Start of Records shown
Lemma claim_job_sound job org w b w' :
  sound st w -> claim_job job org w = (Ok b, w') -> sound st w' /\ (b = true -> known job org w').
Proof.
  intros S H. unfold claim_job in H. inv_m. split; [by apply sound_set_status|].
  intros ([i j] & Hin%list_elem_of_In & Hp)%existsb_exists. unfold is_job in Hp. cbn in Hp. bools. subst.
  apply (known_evolves _ _ _ _ (set_status_evolves _ Running _)). exists j. split; [|done]. apply find_job_elem; [apply (so_ids _ _ S)|done].
Qed.

Lemma finish_if_hold_blocked_sound job org w b w' :
  sound st w -> finish_if_hold_blocked job org w = (Ok b, w') -> sound st w' /\ jobs_evolve w w'.
Proof.
  intros S H. split; [|refine (kept _ _ _ _ _ _ H); unfold_saga; keeps_walk; auto with keeps].
  unfold finish_if_hold_blocked, has_active_legal_hold, audit_append, finish_job in H. inv_m.
  destruct (active_hold org _); cbn in *; inv_m; [|done]. apply (sound_set_status {| db := _; stores := _ |}); [|done].
  by apply sound_audit.
Qed.

Lemma resolve_sound job org w uris w' :
  sound st w -> known job org w -> resolve_archived_uris job org w = (Ok uris, w') -> sound st w' /\ snapped job org uris w'.
Proof.
  intros S (j & Hj & Ho) H. unfold resolve_archived_uris, load_archived_uri_snapshot in H. inv_m. rewrite Hj in H0. simpl in H0.
  destruct (j_snapshot j) eqn:Es; inv_m; [split; [done|by exists j]|]. split.
  - apply sound_update_job; [done|]. intros id j' Hj' He. cbn in He. bools. subst. rewrite Hj in Hj'. injection Hj' as <-.
    split; [split; [done|congruence]|]. cbn. intros Hst. by apply (so_succeeded _ _ S _ j).
  - unfold snapped. cbn [db]. rewrite find_job_update, Hj. cbn. rewrite String.eqb_refl. eexists. split; [done|]. done.
Qed.
Definition opts : TokenIssueOpts := {|
  io_secret := lit "secret"; io_issuer := lit "ibex"; io_audience := lit "console"; io_org_id := 7; io_permissions := 524288;
  io_subject := lit "user-1"; io_session_kind := SESSION_KIND_ACCESS; io_ttl_seconds := 900; io_session_id := None;
  io_family_id := None; io_action := None |}.
Definition payload : JsonValue := issue_payload opts 1000 (lit "jti") (lit "sid").

(** A codec for the two documents of the sample, and a checksum for the MAC. *)
#[export] Instance jwt : Jwt := {|
  RSAKey := unit;
  json_loads := fun b => match b with [1] => JsonValueOf issue_header | [2] => JsonValueOf payload | [255] => UndecodableBytes | _ => JSONDecodeError end;
  json_dumps := fun v => match v with JvDict [_; _] => [1] | _ => [2] end;
  str_value := fun _ => lit "None";
  int_text := fun _ => None;
  hmac_sha256 := fun k m => [foldr Z.add 0 k mod 256; foldr Z.add 0 m mod 256];
  load_pem_public_key := fun _ => PemValueError;
  rsa_verifies := fun _ _ _ => false |}.
#[export] Existing Instance ascii_db.

Definition verify_opts : TokenVerifyOpts := {|
  vo_secret := Some (lit "secret"); vo_issuer := lit "ibex"; vo_audience := lit "console"; vo_expect_kind := SESSION_KIND_ACCESS;
  vo_public_keys_pem := None; vo_key_id := lit "v1" |}.
Definition token : pystr := issue_token_opts opts 1000 (lit "jti") (lit "sid").
Definition claims : SessionClaims := issued_claims opts 1000 (lit "jti") (lit "sid").

Lemma issued_token_verifies_witness : verify_token_opts token verify_opts 1900 = Ok claims.
Proof.
  apply (issued_token_verifies opts verify_opts 1000 1900 (lit "jti") (lit "sid")).
  - split; [reflexivity|]. repeat constructor; done.
  - split; [reflexivity|]. repeat constructor; done.
  - vm_compute. repeat constructor; done.
  - vm_compute. done.
  - vm_compute. done.
  - vm_compute. done.
  - vm_compute. done.
  - reflexivity.
  - done.
  - done.
  - reflexivity.
  - reflexivity.
  - reflexivity.
  - cbn. lia.
Defined.

Lemma token_accepted : verify_token_opts token verify_opts 1900 = Ok claims.
Proof. vm_compute. reflexivity. Qed.

Lemma accepted_token_is_genuine_witness :
  exists p d, token = header_b64 p ++ [46] ++ payload_b64 p ++ [46] ++ sig_b64 p /\
    decode_payload (payload_b64 p) = Ok d /\ header_alg (header_b64 p) = Ok (lit "HS256") /\
    to_claims d "HS256" = Ok claims /\ signed_by p verify_opts "HS256" /\ claims_checked d verify_opts 1900 claims.
Proof. exact (accepted_token_is_genuine token verify_opts 1900 claims token_accepted). Defined.

Lemma token_kinds_do_not_mix_witness :
  vo_expect_kind verify_opts = vo_expect_kind verify_opts /\ sc_sub claims = sc_sub claims /\ sc_org_id claims = sc_org_id claims /\
  sc_session_id claims = sc_session_id claims /\ sc_permissions claims = sc_permissions claims.
Proof. exact (token_kinds_do_not_mix token verify_opts verify_opts 1900 1900 claims claims token_accepted token_accepted). Defined.

(** One second later the token has expired, and it is no refresh token. *)
Lemma token_refused :
  verify_token_opts token verify_opts 1901 = Raise (SessionStubError "expired") /\
  verify_token_opts token {| vo_secret := Some (lit "secret"); vo_issuer := lit "ibex"; vo_audience := lit "console";
    vo_expect_kind := SESSION_KIND_REFRESH; vo_public_keys_pem := None; vo_key_id := lit "v1" |} 1900
  = Raise (SessionStubError "wrong token kind").
Proof. vm_compute. done. Qed.
End TokenSample.
Lemma filter_sublist {B} (f g : B -> bool) (l : list B) :
  (forall b, f b = true -> g b = true) -> List.filter f l `sublist_of` List.filter g l.
Proof.
  intros Hfg. induction l as [|b l IH]; cbn; [done|]. destruct (f b) eqn:Hf; [rewrite (Hfg b Hf); by constructor|].
  destruct (g b); [by apply sublist_cons|done].
Qed.

Lemma remaining_ids p c t : unique_ids p t -> NoDup (ident <$> remaining p c t).
Proof.
  intros Hu. unfold remaining. rewrite py_sorted_perm. apply (sublist_NoDup _ _ Hu).
  apply fmap_sublist, filter_sublist. intros b. by intros [? _]%andb_prop.
Qed.

Lemma strictly_sorted (l : list A) :
  NoDup (ident <$> l) -> StronglySorted (leb_of newest_first) l ->
  StronglySorted (fun x y => newest_first x y = true) l.
Proof.
  intros Hn Hs. induction Hs as [|x l Hs IH Hx]; [constructor|]. rewrite fmap_cons in Hn.
  apply NoDup_cons in Hn as [Hx' Hn]. constructor; [by apply IH|].
  rewrite Forall_forall in Hx |- *. intros y Hy. apply newest_first_total; [|by apply Hx].
  intros Heq. apply Hx'. rewrite <- Heq. by apply list_elem_of_fmap_2.
Qed.

Lemma remaining_sorted p c t :
  unique_ids p t -> StronglySorted (fun x y => newest_first x y = true) (remaining p c t).
Proof.
  intros Hu. apply strictly_sorted; [by apply remaining_ids|]. apply (py_sorted_sorted newest_first (ok := fun _ => True)).
  by apply Forall_true.
Qed.

(** One page: the whole rest, or a full page that ends at the next cursor. *)
Lemma list_page_spec p c limit t :
  (1 <= limit)%nat -> unique_ids p t ->
  let pg := list_page p c limit t in
  (pg_next pg = None /\ pg_has_more pg = false /\ pg_data pg = remaining p c t /\ (length (pg_data pg) <= limit)%nat) \/
  (exists l1 x l2, remaining p c t = l1 ++ x :: l2 /\ pg_data pg = l1 ++ [x] /\ pg_has_more pg = true /\
     pg_next pg = Some (cursor_of x) /\ length (pg_data pg) = limit /\ l2 <> [] /\
     (forall y, y ∈ l1 ++ [x] -> newest_first x y = false) /\ (forall y, y ∈ l2 -> newest_first x y = true)).
Proof.
  intros Hl Hu pg. pose proof (remaining_sorted p c t Hu) as Hs. unfold pg, list_page, fetch.
  fold (remaining p c t). set (L := remaining p c t) in *. cbn [pg_data pg_next pg_has_more].
  rewrite length_take, take_take. replace (limit `min` (limit + 1))%nat with limit by lia.
  destruct (decide (limit < length L)%nat) as [Hlt|Hge].
  - right. rewrite (proj2 (Nat.ltb_lt limit _)) by lia.
    destruct (lookup_lt_is_Some_2 L (limit - 1)) as [x Hx]; [lia|].
    pose proof (take_drop_middle L (limit - 1) x Hx) as Hmid. exists (take (limit - 1) L), x, (drop limit L).
    replace (S (limit - 1)) with limit in Hmid by lia.
    rewrite <- (take_S_r L (limit - 1) x Hx). replace (S (limit - 1)) with limit by lia.
    rewrite lookup_take_lt by lia. rewrite Hx. split_and!; try done.
    + by rewrite length_take_le by lia.
    + intros Hn%(f_equal length). rewrite length_drop in Hn. cbn in Hn. lia.
    + intros y Hy. replace limit with (S (limit - 1)) in Hy by lia. rewrite (take_S_r _ _ _ Hx) in Hy.
      rewrite <- Hmid in Hs.
      apply elem_of_app in Hy as [Hy|Hy%list_elem_of_singleton]; [|subst y; apply newest_first_irrefl].
      apply (po_asym (ok := fun _ => True)); [done..|].
      exact (StronglySorted_app_1_elem_of _ _ _ _ _ Hs Hy (list_elem_of_here _ _)).
    + rewrite <- Hmid in Hs. apply StronglySorted_app_1_r in Hs. apply StronglySorted_inv in Hs as [_ Hs].
      by rewrite Forall_forall in Hs.
  - left. rewrite (proj2 (Nat.ltb_ge limit _)) by lia. rewrite take_ge by lia. split_and!; done || lia.
Qed.

(** ** Walks *)

Lemma mjoin_cons {B} (l : list B) ls : mjoin (l :: ls) = l ++ mjoin ls.
Proof. done. Qed.

(** How often an id occurs. *)
Definition count_id (i : Z) (l : list A) : nat := length (List.filter (fun a => ident a =? i) l).

Lemma count_id_app i l k : count_id i (l ++ k) = (count_id i l + count_id i k)%nat.
Proof. unfold count_id. by rewrite List.filter_app, length_app. Qed.

Lemma count_id_absent i l : (forall a, a ∈ l -> ident a <> i) -> count_id i l = 0%nat.
Proof.
  intros Hl. unfold count_id. induction l as [|a l IH]; cbn; [done|].
  rewrite (proj2 (Z.eqb_neq (ident a) i)) by (apply Hl; left). apply IH. intros b Hb. apply Hl. by right.
Qed.

Lemma count_id_once a l : NoDup (ident <$> l) -> a ∈ l -> count_id (ident a) l = 1%nat.
Proof.
  intros Hn (l1 & l2 & ->)%list_elem_of_split. rewrite fmap_app, fmap_cons in Hn.
  apply NoDup_app in Hn as (_ & Hd & Hn). apply NoDup_cons in Hn as [Hx _].
  rewrite count_id_app. unfold count_id at 2. cbn. rewrite Z.eqb_refl. cbn.
  fold (count_id (ident a) l2). rewrite !count_id_absent; [done|..].
  - intros b Hb Heq. apply Hx. rewrite <- Heq. by apply list_elem_of_fmap_2.
  - intros b Hb Heq. apply (Hd (ident a)); [rewrite <- Heq; by apply list_elem_of_fmap_2|left].
Qed.

(** A row stays listed: it satisfies the filter in every table of the walk, with
    the same key. *)
Definition stays (p : A -> bool) (t : list A) (a : A) : Prop :=
  exists a', a' ∈ t /\ p a' = true /\ ident a' = ident a /\ created_at a' = created_at a.

Lemma same_key_after a a' c : ident a' = ident a -> created_at a' = created_at a -> after_cursor c a' = after_cursor c a.
Proof. intros Hi Hc. destruct c; cbn; by rewrite ?Hi, ?Hc. Qed.

Lemma unique_row p t a b : unique_ids p t -> a ∈ t -> p a = true -> b ∈ t -> p b = true -> ident a = ident b -> a = b.
Proof.
  unfold unique_ids. intros Hn Ha Hpa Hb Hpb Heq.
  assert (a ∈ List.filter p t) as Ha' by (apply list_elem_of_In, filter_In; by rewrite <- list_elem_of_In).
  assert (b ∈ List.filter p t) as Hb' by (apply list_elem_of_In, filter_In; by rewrite <- list_elem_of_In).
  apply list_elem_of_lookup in Ha' as [i Hi], Hb' as [j Hj].
  assert (i = j) as <-; [|congruence].
  eapply NoDup_lookup; [exact Hn|by rewrite list_lookup_fmap, Hi|by rewrite list_lookup_fmap, Hj, Heq].
Qed.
End of Records shown
→ **Exercise objective**
Lines to set down from above: the line with "- right. rewrite", the line with "in Hn. lia.", and every line between, each exactly as written.

→ **Solution for this task**
  - right. rewrite (proj2 (Nat.ltb_lt limit _)) by lia.
    destruct (lookup_lt_is_Some_2 L (limit - 1)) as [x Hx]; [lia|].
    pose proof (take_drop_middle L (limit - 1) x Hx) as Hmid. exists (take (limit - 1) L), x, (drop limit L).
    replace (S (limit - 1)) with limit in Hmid by lia.
    rewrite <- (take_S_r L (limit - 1) x Hx). replace (S (limit - 1)) with limit by lia.
    rewrite lookup_take_lt by lia. rewrite Hx. split_and!; try done.
    + by rewrite length_take_le by lia.
    + intros Hn%(f_equal length). rewrite length_drop in Hn. cbn in Hn. lia.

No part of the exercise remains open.